Les 243 filles

Gold · Créature de la Nuit

Solitaire

Elle ne dit presque rien, ne sourit presque pas ; les VIP paient le presque au prix fort.

« Regardez-moi bien. C’est compris dans l’addition. Une seule fois. »
Solitaire

D’où elle vient

Un joaillier du Centre-Ville l’a engagée à dix-sept ans pour porter les pièces qu’aucune vitrine n’assurait : elle s’asseyait dans le salon privé, la rivière au cou, immobile sous les lustres, pendant que les clients tournaient autour. Le joaillier disait qu’un diamant posé sur du velours vaut son prix, et qu’un diamant posé sur un pouls vaut le double. Quatre ans à être le sujet de toutes les conversations sans participer à aucune : elle en a gardé le silence, la tenue, et une certitude — personne ne regarde aussi bien que ceux qu’on regarde. Une Maison a fini par acheter le bijou, et découvert que l’écrin pensait.

Sa manière

Son angoisse ne se voit pas, elle s’entend — au fait qu’on ne l’entend pas. Elle vérifie les sorties en entrant, compte les visages, note qui transpire et qui regarde deux fois la caisse ; des années à porter des fortunes vous installent une police intérieure que rien ne débraye. Le paradoxe qui la fait vivre : cette veille perpétuelle passe, de l’extérieur, pour de la profondeur. On la croit mystérieuse ; elle inventorie.
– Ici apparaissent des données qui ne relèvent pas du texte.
(** Handlers that write no network machine. *)
Lemma unchanged t t' :
  t'.(tp_conf) = t.(tp_conf) → t'.(tp_heap) = t.(tp_heap) → t'.(tp_netMachs) = t.(tp_netMachs) →
  t'.(tp_intApi) = t.(tp_intApi) →
  same_nets t t' ∧ (topic_good t → topic_good t') ∧ ∀ peerId i, time_at t' peerId i = time_at t peerId i.
Proof.
  intros H1 H2 H3 H4. split_and!.
  - split; intros; unfold at_mach, mach_at, known in *; by rewrite ?H1, ?H2, ?H3.
  - by apply topic_good_nets.
  - intros. unfold at_mach, mach_at. by rewrite H2, H3.
Qed.

Lemma clean_missing_unchanged peerId i s t :
  let t' := clean_missing peerId i s t in
  same_nets t t' ∧ (topic_good t → topic_good t') ∧ ∀ peerId i, time_at t' peerId i = time_at t peerId i.
Proof. cbn. apply unchanged; unfold clean_missing; by repeat case_match. Qed.

Lemma update_mach_good peerId m t :
  topic_good t → clock_fits t peerId m →
  ends (update_mach done peerId m) t (λ _ t', same_nets t t' ∧ topic_good t' ∧ ∀ peerId' i',
    time_at t' peerId' i' = if decide (peerId' = peerId ∧ i' = m.1) then (λ old, later old m.2) <$> time_at t peerId' i'
                            else time_at t peerId' i').
Proof.
  intros Ht Hf. unfold update_mach, ends. rewrite held_get_bind.
  destruct (mach_at t peerId m.1) as [p|] eqn:Hp.
  2:{ exists (), t. split; [done|]. split_and!; [by split|done|]. intros peerId' i'. case_decide as Hd; [|done].
      destruct Hd as [-> ->]. unfold at_mach. by rewrite Hp. }
  destruct (good_mach t peerId m.1 p Ht Hp) as (nm & Hm & Hg & Hat).
  rewrite (held_lift_bind _ (time_sum m.2)) by done.
  assert (Hs : nm_sum p t = (t, Ok (time_sum (machTime nm)))).
  { unfold nm_sum, nm_time, mbind, held_bind. rewrite Hm. by rewrite Time_good. }
  rewrite (held_ok_bind _ _ _ _ _ Hs). rewrite (tg_int _ Ht _ _ _ Hp).
  set (e := if bool_decide _ then _ else _).
  assert (∃ t1, e t = (t1, Ok ()) ∧ same_nets t t1 ∧ topic_good t1 ∧ ∀ peerId' i',
    time_at t1 peerId' i' = if decide (peerId' = peerId ∧ i' = m.1)
      then Some (later (machTime nm) m.2) else time_at t peerId' i') as (t1 & He & Hn & Hg1 & Hat1).
  { unfold e, later. case_bool_decide as Hlt.
    - destruct (updateClock_good done m.2 nm Hg) as (nm' & Hu & Hg' & Htime & Hnames).
      { apply Hf. apply Hat. }
      exists (set_heap (<[p := (nm', false)]> t.(tp_heap)) t). split.
      { unfold nm_update. by rewrite Hm, Hu. }
      destruct (put_good t peerId m.1 p nm nm' Ht Hp Hm Hg' Hnames) as (A1 & A2 & A3).
      split_and!; [done..|]. intros. rewrite A3. by rewrite Htime.
    - exists t. split_and!; [done|by split|done|]. intros peerId' i'. case_decide as Hd; [|done].
      destruct Hd as [-> ->]. apply Hat. }
  rewrite (held_ok_bind _ _ _ _ _ He).
  destruct (clean_missing_unchanged peerId m.1 (time_sum m.2) t1) as (B1 & B2 & B3).
  exists (), (clean_missing peerId m.1 (time_sum m.2) t1). split; [done|]. split_and!.
  - by eapply same_nets_trans.
  - by apply B2.
  - intros peerId' i'. rewrite B3, Hat1. case_decide as Hd; [|done]. destruct Hd as [-> ->].
    by rewrite Hat.
Qed.

(** The clocks a message has for one machine. *)
Definition of_mach (i : Z) (machs : MachClocks) : list (list Z) :=
  machs ≫= λ m, if decide (m.1 = i) then [m.2] else [].

Definition of_peer (self peerId : string) (i : Z) (clocks : PeerClocks) : list (list Z) :=
  clocks ≫= λ pm, if decide (pm.1 = peerId ∧ pm.1 ≠ self) then of_mach i pm.2 else [].

Definition received (self peerId : string) (i : Z) (msgs : list TArgs) : list (list Z) :=
  msgs ≫= λ a, of_peer self peerId i (default [] a.(a_MsgUpdates)).

(** Each machine moves to the latest of its clocks in [l]. *)
Definition takes_latest (t t' : Topic) (l : string → Z → list (list Z)) : Prop :=
  same_nets t t' ∧ topic_good t' ∧ ∀ peerId i, time_at t' peerId i = latest (l peerId i) <$> time_at t peerId i.

Lemma takes_latest_nil t : topic_good t → takes_latest t t (λ _ _, []).
Proof.
  intros Ht. split_and!; [by split|done|]. intros. by destruct (time_at t peerId i).
Qed.

Lemma takes_latest_app t t1 t2 l1 l2 :
  takes_latest t t1 l1 → takes_latest t1 t2 l2 → takes_latest t t2 (λ p i, l1 p i ++ l2 p i).
Proof.
  intros (A1 & A2 & A3) (B1 & B2 & B3). split_and!; [by eapply same_nets_trans|done|].
  intros p i. rewrite B3, A3. destruct (time_at t p i); [|done]. cbn. f_equal.
  unfold latest. by rewrite fold_left_app.
Qed.

Lemma takes_latest_ext t t' l l' :
  (∀ p i, is_Some (mach_at t p i) → l p i = l' p i) → takes_latest t t' l → takes_latest t t' l'.
Proof.
  intros He (A1 & A2 & A3). split_and!; [done..|]. intros p i. rewrite A3.
  destruct (time_at t p i) as [x|] eqn:Hx; [|done]. rewrite He; [done|]. unfold at_mach in Hx.
  destruct (mach_at t p i); [done|]. done.
Qed.

Lemma takes_latest_unchanged t t' :
  t'.(tp_conf) = t.(tp_conf) → t'.(tp_heap) = t.(tp_heap) → t'.(tp_netMachs) = t.(tp_netMachs) →
  t'.(tp_intApi) = t.(tp_intApi) → topic_good t → takes_latest t t' (λ _ _, []).
Proof.
  intros H1 H2 H3 H4 Ht. destruct (unchanged t t' H1 H2 H3 H4) as (A1 & A2 & A3).
  split_and!; [done|auto|]. intros. rewrite A3. by destruct (time_at t peerId i).
Qed.

(** Running a loop of such steps. *)
Lemma hfor_latest {X} (f : X → held Topic ()) (l : X → string → Z → list (list Z)) (fits : Topic → X → Prop) xs t :
  (∀ x t, topic_good t → fits t x → ends (f x) t (λ _ t', takes_latest t t' (l x))) →
  (∀ x t t', same_nets t t' → fits t x → fits t' x) →
  topic_good t → (∀ x, x ∈ xs → fits t x) →
  ends (hfor f xs) t (λ _ t', takes_latest t t' (λ p i, xs ≫= λ x, l x p i)).
Proof.
  intros Hf Hfits. revert t. induction xs as [|x xs IH]; intros t Ht Hx; cbn [hfor].
  { apply ends_ret. by apply takes_latest_nil. }
  apply ends_bind. eapply ends_mono; [apply Hf; [done|apply Hx; left]|].
  intros [] t1 H1. pose proof H1 as (A1 & A2 & _). eapply ends_mono; [apply IH; [done|]|].
  - intros y Hy. eapply Hfits; [done|]. apply Hx. by right.
  - intros [] t2 H2. by apply (takes_latest_app t t1 t2 (l x) _ H1 H2).
Qed.

Lemma clock_fits_same peerId m t t' : same_nets t t' → clock_fits t peerId m → clock_fits t' peerId m.
Proof. intros [_ _ _ Hn] Hf names Hnm. apply Hf. by rewrite <- Hn. Qed.

Definition peer_fits (t : Topic) (pm : string * MachClocks) : Prop := ∀ m, m ∈ pm.2 → clock_fits t pm.1 m.

Lemma update_peer_latest pm t :
  topic_good t → peer_fits t pm →
  ends (update_peer done pm) t (λ _ t', takes_latest t t' (λ p i,
    if decide (pm.1 = p ∧ pm.1 ≠ tp_self t) then of_mach i pm.2 else [])).
Proof.
  intros Ht Hf. unfold update_peer, ends. rewrite held_get_bind. case_bool_decide as Hself.
  { exists (), t. split; [done|]. eapply takes_latest_ext; [|by apply takes_latest_nil].
    intros p i _. cbn. by rewrite decide_False by naive_solver. }
  destruct (known t pm.1) eqn:Hk.
  - eapply ends_mono.
    { apply (hfor_latest (update_mach done pm.1)
        (λ m p i, if decide (pm.1 = p ∧ m.1 = i) then [m.2] else []) (λ t, clock_fits t pm.1)).
      - intros m t1 Ht1 Hm. eapply ends_mono; [by apply update_mach_good|].
        intros [] t2 (A1 & A2 & A3). split_and!; [done..|]. intros p i. rewrite A3.
        case_decide as Hd.
        + destruct Hd as [-> ->]. by rewrite decide_True.
        + rewrite decide_False by naive_solver. by destruct (time_at t1 p i).
      - intros m t1 t2. apply clock_fits_same.
      - done.
      - exact Hf. }
    intros [] t' H'. eapply takes_latest_ext; [|exact H']. intros p i _. cbn. unfold of_mach.
    destruct (decide (pm.1 = p)) as [<-|Hne].
    + rewrite (decide_True _ _ (conj eq_refl Hself)). apply list_bind_ext; [|done]. intros m.
      destruct (decide (m.1 = i)); [by rewrite decide_True|by rewrite decide_False by naive_solver].
    + rewrite (decide_False _ _ (λ H, Hne (proj1 H))).
      apply elem_of_nil_inv. intros x (m & Hx & _)%list_elem_of_bind.
      rewrite decide_False in Hx by naive_solver. by apply not_elem_of_nil in Hx.
  - exists (), (add_calls [TcAdd "MissPeersByUpdates" (args_clocks pm.2 pm.1)] t). split; [done|].
    eapply takes_latest_ext; [|by apply takes_latest_unchanged].
    intros p i [q Hq]. cbn. rewrite decide_False; [done|]. intros [<- _].
    unfold known in Hk. apply bool_decide_eq_false in Hk. apply Hk. unfold mach_at in Hq.
    destruct (tp_netMachs t !! pm.1); [done|]. done.
Qed.

Definition msg_fits (t : Topic) (a : TArgs) : Prop := ∀ pm, pm ∈ default [] a.(a_MsgUpdates) → peer_fits t pm.

Lemma MsgUpdates_takes_latest a t :
  topic_good t → msg_fits t a →
  ends (MsgUpdatesState done a) t (λ _ t', takes_latest t t' (λ p i,
    of_peer (tp_self t) p i (default [] a.(a_MsgUpdates)))).
Proof.
  intros Ht Hf. unfold MsgUpdatesState. apply ends_bind. eapply ends_mono.
  { apply (hfor_latest (update_peer done)
      (λ pm p i, if decide (pm.1 = p ∧ pm.1 ≠ tp_self t) then of_mach i pm.2 else [])
      (λ t' pm, tp_conf t' = tp_conf t ∧ peer_fits t' pm)).
    - intros pm t1 Ht1 [Hc Hp]. unfold tp_self. rewrite <- Hc. by apply update_peer_latest.
    - intros pm t1 t2 Hs [Hc Hp]. split; [by rewrite (sn_conf _ _ Hs)|].
      intros m Hm. eapply clock_fits_same; [done|]. by apply Hp.
    - done.
    - intros pm Hpm. split; [done|]. by apply Hf. }
  intros [] t1 H1. exists (), (confirm_sender (a_PeerId a) t1). split; [done|].
  assert (H2 : takes_latest t1 (confirm_sender (a_PeerId a) t1) (λ _ _, [])).
  { unfold confirm_sender. destruct (known t1 (a_PeerId a)); [|apply takes_latest_unchanged; try done];
      [apply takes_latest_nil|]; apply H1. }
  eapply takes_latest_ext; [|exact (takes_latest_app _ _ _ _ _ H1 H2)].
  intros p i _. cbn. by rewrite app_nil_r.
Qed.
Sa signature tient en trois mots : un seul regard. Elle le lève rarement, et c’est le rare qui se facture — un VIP qui l’obtient a le sentiment d’avoir gagné quelque chose que l’argent ne donne pas, et il paie pour vérifier que si. Le milieu a fait les comptes : mêmes clients, même salle, un bon tiers de plus dès qu’elle est dans la pièce. Aux petites nouvelles de l’écurie, elle enseigne une matière qui n’a pas de nom : tenir sa place sans un mot, briller sans clignoter, laisser l’autre meubler le silence — il se ruine toujours en meubles.

Ce qui la tient debout

Une liste de catastrophes annulées d’avance : elle a repéré la serrure fatiguée, le serveur trop nouveau, la voiture garée trop longtemps — et tout réglé avant que quiconque s’inquiète, de sorte que personne ne s’inquiète jamais et qu’elle recommence chaque soir. Il lui faut, de temps en temps, quelqu’un pour lui dire que la nuit s’est bien passée grâce à elle : c’est son seul salaire en mots, et il n’est pas négociable. Ce qu’elle veut : qu’un jour on la regarde exactement comme elle regarde tout — complètement, une seule fois, sans rien manquer.

Son école

Créature de la Nuit

L’école du dancefloor n’a pas de manuel : elle a un tempo. On y apprend à lire une salle comme une météo — quand elle monte, quand elle cale, quand il faut couper les basses pour la faire redemander. On y apprend à disparaître dans un stroboscope et à réapparaître exactement où on veut. Ce qu’on y perd : les matins, définitivement, et un peu la notion de semaine. On reconnaît une Créature de la Nuit à ses lunettes noires à quatre heures du matin — pas par pose : par prescription. Et au fait que le cash suit le beat.

Son tempérament

L’Anxieuse

Elle vérifie trois fois la caisse, la sortie de secours et la météo ; ses catastrophes n’arrivent jamais, pour la simple raison qu’elle les a toutes annulées d’avance… et qu’elle a besoin qu’on le lui dise.